(* ===== verification/AppletCpSpec.v ===== *)
(** [cp] of a file: the copy holds the bytes of the source, and every other file
    of the root directory holds what it held. *)

From Stdlib Require Import ZArith Lia Ascii String.
From stdpp Require Import base numbers list gmap.
From S2P Require Import Prelude Text Block Fat32 Fat32Dir Fat32File Fat32List FatSpec FatChain FatCluster.
From S2P Require Import FatDirSpec FatFileSpec FatWrite FatDemo FatFileTheorems FatDirUpdate FatFiles FatCreate.
From S2P Require Import Shell Applets AppletSpec.

#[local] Open Scope Z_scope.

Section Copy.
Context {D : Type} `{ReliableDevice D}.

Lemma bytes_file_bytes v d cs :
  geometry v (sector_count d) -> Forall (on_disk v (sector_count d)) cs -> bytes (file_bytes v d cs).
Proof.
  intros Hg Hd. unfold file_bytes. induction Hd as [|c cs Hc Hd IH]; [constructor|].
  cbn [fmap list_fmap concat]. apply Forall_app. split; [by apply (cluster_data_length v d c)|exact IH].
Qed.

(** The next bytes of a file. *)
Lemma contents_next v d cs f n :
  0 <= n -> 0 <= f_position f <= f_size f ->
  take (Z.to_nat (Z.min n (f_size f - f_position f))) (drop (Z.to_nat (f_position f)) (file_bytes v d cs)) =
  take (Z.to_nat n) (drop (Z.to_nat (f_position f)) (contents v d cs f)).
Proof. intros Hn Hp. unfold contents. rewrite skipn_firstn_comm, take_take. f_equal. lia. Qed.

Section Loop.
(** The volume before the copy, with the place of the new entry. *)
Context (v : FatVolume) (w0 : World D) (rc : list Z) (name : list Z) (c : Z) (k : nat).
Context (Hrt : rooted v w0 rc) (Hc : c ∈ rc).
(** The source: its clusters and its bytes. *)
Context (ss : list Z) (data : list Z).
Context (Hss : forall x, x ∈ ss -> fat_entry v (w_dev w0) x <> 0) (Hap : forall x, x ∈ ss -> ~ (x ∈ rc)).

(** The copy after some turns of the loop: both files are at the same place, up
    to which the new one holds the bytes of the source. *)
Record copying (w : World D) (f g : File) (cs : list Z) : Prop := {
  co_mounted : w_vol w = Some v;
  co_fresh : fresh v (w_dev w0) (w_dev w) name c k cs g;
  co_source : file_ok v (w_dev w) ss f;
  co_flags : lacks f FA_READ = false /\ lacks g FA_WRITE = false;
  co_data : contents v (w_dev w) ss f = data;
  co_place : f_position f = f_position g /\ f_position g = f_size g;
  co_copied : contents v (w_dev w) cs g = take (Z.to_nat (f_position f)) data;
  co_room : f_position g < Z.of_nat (length cs) * csize v;
  co_space : clusters_needed v (length cs) (f_position f) (f_size f - f_position f) <=
    Z.of_nat (free_count v (fat_entry v (w_dev w)));
}.

Lemma copying_rooted w f g cs : copying w f g cs -> rooted v w rc.
Proof. intros [Hv Hfr _ _ _ _ _ _ _]. by eapply fresh_rooted. Qed.

(** The source does not share a cluster with the copy. *)
Lemma source_apart d cs g x : fresh v (w_dev w0) d name c k cs g -> x ∈ ss -> ~ (x ∈ cs).
Proof.
  intros Hfr Hx Hin. apply (Hss x Hx). by apply (proj1 (Forall_forall _ _) (fr_free _ _ _ _ _ _ _ _ Hfr)).
Qed.

Lemma copy_turn w f g cs :
  copying w f g cs -> f_position f < f_size f ->
  exists w' f' f2 g' cs',
    let chunk := take 512 (drop (Z.to_nat (f_position f)) data) in
    f_read BUF_SIZE (w, f) = (Ret chunk, (w, f')) /\ chunk <> []
    /\ f_write chunk (w, g) = (Ret (Z.of_nat (length chunk)), (w', g'))
    /\ f2 = f' /\ copying w' f2 g' cs' /\ f_size f2 = f_size f
    /\ f_position f2 = f_position f + Z.of_nat (length chunk) /\ (0 < length chunk)%nat.
Proof.
  intros Hco Hlt. pose proof (copying_rooted _ _ _ _ Hco) as Hrtw. pose proof Hrtw as [Hg _ _ _ _ _ _].
  pose proof Hco as [Hv Hfr Hok [Hfr1 Hfw] Hdata [Hp1 Hp2] Hcopied Hroom Hsp].
  set (n := Z.min 512 (f_size f - f_position f)).
  destruct (f_read_run v w f ss 512 Hg Hv Hok Hfr1 ltac:(lia)) as (c1 & s1 & b1 & R1 & Hok1). fold n in R1, Hok1. cbv zeta in R1, Hok1.
  set (f1 := set_cursor (f_position f + n) c1 s1 b1 f) in *. pose proof (fo_pos _ _ _ _ Hok) as Hpos.
  unfold n in R1. rewrite contents_next, Hdata in R1 by lia. change (Z.to_nat 512) with 512%nat in R1.
  set (chunk := take 512 (drop (Z.to_nat (f_position f)) data)) in *.
  pose proof (contents_length v (w_dev w) ss f Hg Hok) as Hlen. rewrite Hdata in Hlen.
  assert (Z.of_nat (length chunk) = n) as Hcl by (unfold chunk, n; rewrite length_take, length_drop; lia).
  assert (bytes chunk) as Hby.
  { unfold chunk. rewrite <- Hdata. apply Forall_take, Forall_drop. unfold contents. apply Forall_take.
    apply bytes_file_bytes; [done|apply (fo_disk _ _ _ _ Hok)]. }
  pose proof (fo_width _ _ _ _ Hok) as H32.
  assert (0 < csize v) as Hcs0 by (destruct (csize_nat _ _ Hg); lia).
  assert ((f_position f + n) / csize v <= (f_position f + (f_size f - f_position f)) / csize v) as Hdiv
    by (apply Z.div_le_mono; lia).
  destruct (fresh_write_run v w0 w rc name c k cs g chunk Hrt Hv Hc Hfr Hp2 Hfw) as
    (d' & new & g' & R2 & Hfr' & Hgp & Hgs & Hgf & Hgc & Hgr & Hfree & Hnew & Hdat & Hfat & Hcnt);
    [right; lia|done|lia| |].
  { unfold clusters_needed in *. rewrite Hcl, <- Hp1. lia. }
  assert (forall x, x ∈ ss -> ~ (x ∈ cs ++ new)) as Hapart by (intros x Hx; by eapply source_apart).
  pose proof (fo_disk _ _ _ _ Hok) as Hsd. rewrite Forall_forall in Hsd.
  exists (set_dev d' w), f1, f1, g', (cs ++ new). cbv zeta. split_and!; try done.
  - intros Hnil. rewrite Hnil in Hcl. cbn in Hcl. lia.
  - split; try done.
    + apply (file_ok_frame v (w_dev w)); [done| |exact Hok1]. intros x Hx. apply Hfat; [|by apply Hapart].
      eapply on_disk_entries. by apply Hsd.
    + split; [done|]. unfold lacks in *. by rewrite Hgf.
    + rewrite <- Hdata. unfold contents. cbn [w_dev set_dev f_size f1 set_cursor]. f_equal. apply file_bytes_same.
      intros x Hx. apply Hdat; [by apply Hsd|by apply Hapart].
    + cbn [f1 set_cursor f_position]. lia.
    + cbn [w_dev set_dev f1 set_cursor f_position]. rewrite Hgc, Hcopied. unfold chunk.
      rewrite take_take_drop. rewrite <- (firstn_skipn (Z.to_nat (f_position f) + 512) data) at 1.
      destruct (decide (f_size f - f_position f <= 512)).
      * rewrite firstn_skipn. rewrite !take_ge by lia. done.
      * rewrite firstn_skipn. f_equal. unfold n. lia.
    + apply Hgr. intros Hnil. rewrite Hnil in Hcl. cbn in Hcl. lia.
    + unfold clusters_needed in *. cbn [w_dev set_dev f1 set_cursor f_position f_size]. rewrite length_app.
      replace (f_position f + n + (f_size f - (f_position f + n))) with (f_position f + (f_size f - f_position f)) by lia. lia.
  - cbn [f1 set_cursor f_position]. lia.
  - lia.
Qed.

Lemma cp_loop_run n w f g cs out :
  copying w f g cs -> (Z.to_nat (f_size f - f_position f) < n)%nat ->
  exists w' f' g' cs', copy_loop n f g (w, out) = (Ret (f', g'), (w', out))
    /\ copying w' f' g' cs' /\ contents v (w_dev w') cs' g' = data.
Proof.
  revert w f g cs. induction n as [|n IH]; intros w f g cs Hco Hn; [lia|]. cbn [copy_loop].
  pose proof (copying_rooted _ _ _ _ Hco) as [Hg _ _ _ _ _ _].
  pose proof Hco as [Hv _ Hok [Hfr1 _] Hdata _ Hcopied _ _]. pose proof (fo_pos _ _ _ _ Hok) as Hpos.
  destruct (decide (f_position f < f_size f)) as [Hlt|Hge].
  - destruct (copy_turn w f g cs Hco Hlt) as (w' & f' & f2 & g' & cs' & R1 & Hne & R2 & -> & Hco' & Hsz & Hps & Hl).
    set (chunk := take 512 _) in *.
    run_with (with_handle_ret f _ _ _ _ _ out R1). cbv beta iota. rewrite bool_decide_eq_false_2 by done.
    run_with (with_handle_ret g _ _ _ _ _ out R2). cbv beta iota.
    rewrite (proj2 (Z.ltb_ge _ _)) by lia. apply (IH w' f' g' cs' Hco'). lia.
  - assert (f_position f = f_size f) as Hend by lia.
    destruct (f_read_run v w f ss 512 Hg Hv Hok Hfr1 ltac:(lia)) as (c1 & s1 & b1 & R1 & Hok1). cbv zeta in R1, Hok1.
    rewrite Hend, Z.sub_diag in *. change (Z.min 512 0) with 0 in *. rewrite Z.add_0_r in *. cbn [Z.to_nat take] in R1.
    run_with (with_handle_ret f _ _ _ _ _ out R1). cbv beta iota. rewrite bool_decide_eq_true_2 by done.
    eexists w, _, g, cs. split; [reflexivity|]. split.
    + destruct Hco as [? ? ? ? ? [? ?] ? ? ?]. split; try done; cbn [set_cursor f_position f_size] in *; rewrite <- ?Hend; try done.
      by rewrite <- Hend in co_space0.
    + rewrite Hcopied. apply take_ge. rewrite <- Hdata, (contents_length v (w_dev w) ss f Hg Hok). lia.
Qed.
End Loop.

Lemma cp_file_run fuel v w rc src dst data c k out :
  rooted v w rc -> (length rc < fuel)%nat -> (length data < fuel)%nat ->
  old_name src -> stored v (w_dev w) rc src data ->
  new_name dst -> lookup_entry dst (dir_entries v (w_dev w) rc) = None ->
  first_slot (dir_entries v (w_dev w) rc) = Some (c, k) -> (k < 16)%nat ->
  Z.of_nat (length data) / csize v + 1 <= Z.of_nat (free_count v (fat_entry v (w_dev w))) ->
  exists w', cp_run fuel [SLASH :: src; SLASH :: dst] (w, out) = (Ret tt, (w', out)) /\ rooted v w' rc
    /\ stored v (w_dev w') rc dst data
    /\ forall t data', ci_prefix t dst = false -> stored v (w_dev w) rc t data' -> stored v (w_dev w') rc t data'.
Proof.
  intros Hrt Hf Hfd [Hne Hsn] Hst Hnn Hlkd Hslot Hk Hsp. pose proof Hrt as [Hg Hv Hch Ht Hd _ _].
  pose proof Hst as (cf & kf & ss & [Hlk Ha Hsch Hst1 Hsd Hsne Hap Hsz Hdata]).
  destruct (slot_dir _ _ _ _ _ Hslot) as (Hc & _ & _). destruct (csize_nat _ _ Hg) as [_ Hcs].
  destruct (f_stat_run fuel v w rc src cf kf Hg Hv Hch Hd Hf Hne Hsn Hlk) as (info & R1 & Hat & _).
  pose proof (f_open_run fuel v w rc src FA_READ Hg Hv Hch Hd Hf Hne Hsn eq_refl) as Hopen.
  rewrite Hlk in Hopen. cbv zeta in Hopen. destruct Hopen as (f & R2 & Hfp & Hfs & Hff & _ & Hok).
  specialize (Hok ss Hsch Hst1 Hsd Hsne Hsz).
  assert (contents v (w_dev w) ss f = data) as Hcont by (unfold contents; by rewrite Hfs).
  pose proof (contents_length v (w_dev w) ss f Hg Hok) as Hlen. rewrite Hcont in Hlen.
  pose proof (fo_size _ _ _ _ Hok) as Hrange.
  assert (0 <= Z.of_nat (length data) / csize v) as Hdiv by (apply Z.div_pos; lia).
  destruct (f_open_new_run fuel v w rc dst (Z.lor FA_WRITE FA_CREATE_NEW) c k Hrt Hf Hnn Hlkd)
    as (d1 & g & new & R3 & Hfr & Hgs & Hgp & Hgf & _ & _ & _); [by vm_compute|lia|done|].
  assert (forall x, x ∈ ss -> fat_entry v (w_dev w) x <> 0) as Hss by (intros x; by apply (chain_not_free _ _ _ _ Hsch Hst1)).
  assert (forall x, x ∈ ss -> ~ (x ∈ [new])) as Hapart.
  { intros x Hx Hin. apply (Hss x Hx). by apply (proj1 (Forall_forall _ _) (fr_free _ _ _ _ _ _ _ _ Hfr)). }
  rewrite Forall_forall in Hsd. pose proof Hfr as [Hef _ _ _ _ _ _ _].
  assert (copying v w dst c k ss data (set_dev d1 w) f g [new]) as Hco.
  { pose proof (free_count_effect v _ _ _ _ Hef) as Hfree. cbn [length] in Hfree.
    split; try done; cbn [w_dev set_dev].
    - apply (file_ok_frame v (w_dev w)); [apply (ef_count _ _ _ _ _ Hef)| |done]. intros x Hx.
      apply (ef_fat _ _ _ _ _ Hef); [|by apply Hapart]. eapply on_disk_entries. by apply Hsd.
    - unfold lacks. rewrite Hff, Hgf. by vm_compute.
    - rewrite <- Hcont. unfold contents. f_equal. apply file_bytes_same. intros x Hx.
      apply (ef_data _ _ _ _ _ Hef); [by apply Hsd|by apply Hapart|]. intros ->. by apply (Hap c).
    - by rewrite Hfp, Hgp, Hgs.
    - unfold contents. by rewrite Hgs, Hfp.
    - rewrite Hgp. cbn [length]. lia.
    - unfold clusters_needed. rewrite Hfp. cbn [length].
      replace (0 + (f_size f - 0)) with (Z.of_nat (length data)) by lia. lia. }
  destruct (cp_loop_run v w rc dst c k Hrt Hc ss data Hss fuel _ f g [new] out Hco) as (w2 & f2 & g2 & cs2 & R4 & Hco2 & Hcp);
    [lia|].
  destruct Hco2 as [Hv2 Hfr2 _ _ _ _ _ _ _].
  destruct (fresh_sync_run v w w2 rc dst c k cs2 g2 Hrt Hv2 Hnn Hlkd Hslot Hk Hfr2) as (w3 & R5 & Hrt3 & Hst3 & Hoth).
  rewrite Hcp in Hst3. exists w3. split_and!; try done.
  unfold cp_run. change (cp_parse_args [SLASH :: src; SLASH :: dst]) with
    (@inl (list (list Z) * list Z * bool) string ([SLASH :: src], SLASH :: dst, false)).
  cbv beta iota. rewrite !bool_decide_eq_false_2 by done. cbn [orb for_each].
  destruct fuel as [|m]; [lia|]. set (fuel := S m) in *. cbn [copy_path].
  assert (copy_path fuel fuel false (SLASH :: src) (SLASH :: dst) (w, out) = (Ret tt, (w3, out))) as Hpath.
  { unfold fuel at 2. cbn [copy_path]. fold fuel. run_with (fat_ret _ _ _ _ out R1). cbv beta iota.
    unfold is_directory. rewrite Hat, Ha. cbn [Z.eqb negb]. unfold copy_file.
    run_with (fat_ret _ _ _ _ out R2). cbv beta iota. run_with (fat_ret _ _ _ _ out R3). cbv beta iota.
    run_with R4. cbv beta iota. by run_with (with_handle_ret g2 _ _ _ _ _ out R5). }
  by run_with Hpath.
Qed.
End Copy.

(** ** Properties *)

(** C11: [cp] of one file to a new name, both in the root directory. The new
    name is in 8.3 form and not found by the search; the first free entry of
    the directory is among the first sixteen of its cluster (from the
    seventeenth on [f_sync] panics); there is a free cluster for every full
    cluster of the data and one more. Then the new name holds the bytes of the
    source, every other name whose search the new one does not catch holds
    what it held, the source among them, the volume is in order again and
    nothing is shown. *)
Theorem cp_copies_file {D} `{ReliableDevice D} fuel v (w : World D) rc src dst data c k out :
  rooted v w rc -> (length rc < fuel)%nat -> (length data < fuel)%nat ->
  old_name src -> stored v (w_dev w) rc src data ->
  new_name dst -> lookup_entry dst (dir_entries v (w_dev w) rc) = None ->
  first_slot (dir_entries v (w_dev w) rc) = Some (c, k) -> (k < 16)%nat ->
  Z.of_nat (length data) / csize v + 1 <= Z.of_nat (free_count v (fat_entry v (w_dev w))) ->
  exists w', cp_run fuel [SLASH :: src; SLASH :: dst] (w, out) = (Ret tt, (w', out)) /\ rooted v w' rc
    /\ stored v (w_dev w') rc dst data
    /\ forall t data', ci_prefix t dst = false -> stored v (w_dev w) rc t data' -> stored v (w_dev w') rc t data'.
Proof. apply cp_file_run. Qed.

Lemma cp_copies_file_witness : exists w',
  cp_run 1400 [SLASH :: demo_name; SLASH :: copy_name] (demo_world, []) = (Ret tt, (w', []))
  /\ stored demo_vol (w_dev w') [2] copy_name demo_data /\ stored demo_vol (w_dev w') [2] demo_name demo_data.
Proof.
  destruct (cp_copies_file 1400 demo_vol demo_world [2] demo_name copy_name demo_data 2 1 []
    demo_rooted ltac:(cbn; lia) ltac:(apply Nat.ltb_lt; vm_compute; reflexivity)) as (w' & R & _ & Hs & Ho).
  - split; [discriminate|]. unfold demo_name, SLASH. repeat (apply Forall_cons; split; [lia|]). apply Forall_nil. exact I.
  - exact demo_stored.
  - exact demo_new_name.
  - vm_compute. reflexivity.
  - vm_compute. reflexivity.
  - lia.
  - vm_compute. discriminate.
  - exists w'. split; [exact R|]. split; [exact Hs|]. apply Ho; [reflexivity|exact demo_stored].
Defined.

What you should do: Looking through the data above, count the lines that include the string "Hlen" and give only the count.

Solved problem: 2